What this means is no blogging, or not much blogging for me.

We are still doing farm and homestead stuff to blog about, but less of it, especially now that most of the harvest is in. We have one pig, three lambs, and a trellis full of dry beans left to go. Everything else is in the house and canned, root-cellared, refrigerated, shelved or otherwise preserved. The remaining feeder pig and lambs will go soon.Soon the bad weather will come and we will slow down again. But this is the busy time at college.

Oy.

But regular readers in need of a rural fix can do what I do: visit other blogs. Here are my favorites.

"Life at the end of the road" : a crofter on Raasay, a Scottish island I used to know well.

"Musings from a Stonehead"
: Another crofter, in eastern Scotland

"Sugar Mountain Farm"
, in Vermont

"Throwback at Trapper Creek", in Oregon

"Colour it Green", in southwest England

What I like most about these blogs is the daily round of work, and how similar it is to ours.

Time to go let the ewes out to graze. And it's Friday. I'm looking forward to a rainy slow weekend of not doing much at all.

Sunday, September 14, 2008

Canning tom-ae-toes vs. bottling tom-ah-toes



Canning is what Americans do to fruit. Brits "bottle" it.

The procedure is much the same, although the equipment is, at least in the rural parts of America, much more easily found in hardware and grocery stores than in Britain.

These are Juliet tomatoes, a small plum- or Roma-style berry, suitable for canning whole. They are first washed in cold water, then parboiled in hot water to help free the skins, re-cooled in cold water, then peeled and placed in jars. Each quart takes about 40 peeled Juliets. We add 1/4 teaspoon of citric acid and a little salt, then boil the jars for 45 minutes in the water bath canner.

We also canned whole some Amish Paste and froze a bunch of quart Ziploc bags of mixed tomato sauce, cooked to thickness with basil, oregano and garlic already added.

We have now on hand more than 40 quarts of canned or frozen tomato products and we're about 3/4 done with the harvest. We did will with the Juliets which keep well and avoid rot. We lost some of the Amish Paste to base rot. The other large varieties were productive but we lost some to rot, water cracking, and mice. The pigs got all of the bad tomatoes, which they scarf up happily.

Even so, we have as much as we can use this winter and perhaps more.

Most of the cherry tomatoes have gone to waste because we've been too busy at work to pick them.
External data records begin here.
Lemma claim_sole (p : Pool) o c out fp' : sole_claim o c p -> outcome_of c = Some out ->
  exists p', claim [] o fp' p = (p', replayed p o (claim_fingerprint c) fp' out) /\ quiet p p'.
Proof using Type.
  intros (Hp & Hf & Ho) Hout. destruct (claim_known p o fp' Hp Ho) as (p1 & w & -> & Hc & _).
  exists (set_world w p). split; [ | by repeat split]. rewrite Hc. f_equal. unfold reserve_known, replayed.
  cbn [registry set_world world pool_records].
  assert (claim_operation c = o) as Hop.
  { assert (c ∈ filter (fun c => claim_operation c = o) (claims p)) as [? _]%list_elem_of_filter; [rewrite Hf; by left | done]. }
  destruct (bindings (registry p) !! o) as [[rec | rec out'] | ] eqn:Hb.
  - by apply (reg_settled _ _ Hp) in Hb.
  - apply (reg_done _ _ Hp) in Hb as (c' & Hin & Hop' & <- & Hout').
    assert (c' ∈ filter (fun c => claim_operation c = o) (claims p)) as Hc' by by apply list_elem_of_filter.
    rewrite Hf in Hc'. apply list_elem_of_singleton in Hc' as ->. rewrite Hout in Hout'. injection Hout' as <-.
    destruct (read_io (instant_now (world p)).1).2; cbn [snd]; by case_decide.
  - cbn [snd]. destruct (read_io (instant_now (world p)).1).2; [done | ].
    change (claim_of o (pool_records p)) with (head (filter (fun c => claim_operation c = o) (claims p))). rewrite Hf.
    cbn [head]. unfold replay. rewrite Hout, Hop. by case_decide.
Qed.

(** C12: the claim of an operation is idempotent.  When a claim of an operation of which the
    ledger has no record succeeds, on a pool that did anything before, it is granted a worker;
    and whatever the pool does afterwards (other claims that evict its binding, transfers,
    appends that fail and leave nothing, a part or the whole of a record, restarts that rebuild
    the registry), claiming the operation again grants nothing, leaves the registry and the
    recorded claims as they are, and answers the identical outcome to the same intent and, to
    another, a conflict that names both fingerprints.  The one exception is a claim whose binding
    was evicted when the ledger cannot be read: it answers the failure of the reading. *)
Theorem claim_idempotent digest limits shape adm w p0 p o fp p1 cl p2 :
  pool_open digest limits shape adm [] w = Ok p0 -> rtc pool_step p0 p -> claim_of o (pool_records p) = None ->
  claim [] o fp p = (p1, Ok cl) -> rtc pool_step p1 p2 ->
  is_Some (grant cl) /\
  forall fp', exists p3, claim [] o fp' p2 = (p3, replayed p2 o fp fp' (claim_outcome cl)) /\ quiet p2 p3.
Proof using Type.
  intros Hopen Hsteps Hnone Hclaim Hsteps'.
  pose proof (pool_steps_consistent _ _ Hsteps (pool_open_consistent _ _ _ _ _ _ Hopen)) as Hp.
  apply (lookup_claim_None o (claims p)) in Hnone as Hnew.
  assert (o ∉ recorded (registry p)) as Ho by by intros ?%(reg_recorded _ _ Hp).
  destruct (wp_eq _ _ _ _ _ (claim_new p o fp Hp Ho) Hclaim) as [(Hp1 & _) Hres].
  destruct (Hres cl eq_refl) as [(c & Hin & Hop & _) | [_ Hs]].
  { destruct Hnew. apply list_elem_of_fmap. by exists c. }
  destruct (Hs cl eq_refl) as (Hrec & Hgrant & c & Hcs & Hop & <- & Hout). split; [done | ].
  intros fp'. apply claim_sole; [ | done]. apply (pool_steps_sole p1); [done | ]. split; [done | ]. split; [ | done].
  rewrite Hcs, filter_app, filter_cons, filter_nil, decide_True by done.
  assert (filter (fun c => claim_operation c = o) (claims p) = []) as ->; [ | done].
  unfold claim_of in Hnone. unfold claims. by destruct (filter _ _).
Qed.
End claim_props.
Aimee made 80 half-pint jars of pesto, which we also freeze. And we arranged for Hamlet, the fattest of our two feeder pigs, to go to the butchers. Ophelia will follow when she's put on a bit extra. Right now Hamlet fights her for food, so she's leaner than she needs to be.

We won't starve, or be cold this winter.

When we remodeled this house we put in a huge kitchen, 28 by 14 feet. There's lots of room for this kind of work.

Aimee made cheese again, so we're having pizza tonight. With our own sliced fresh tomatoes and Aimee's pesto.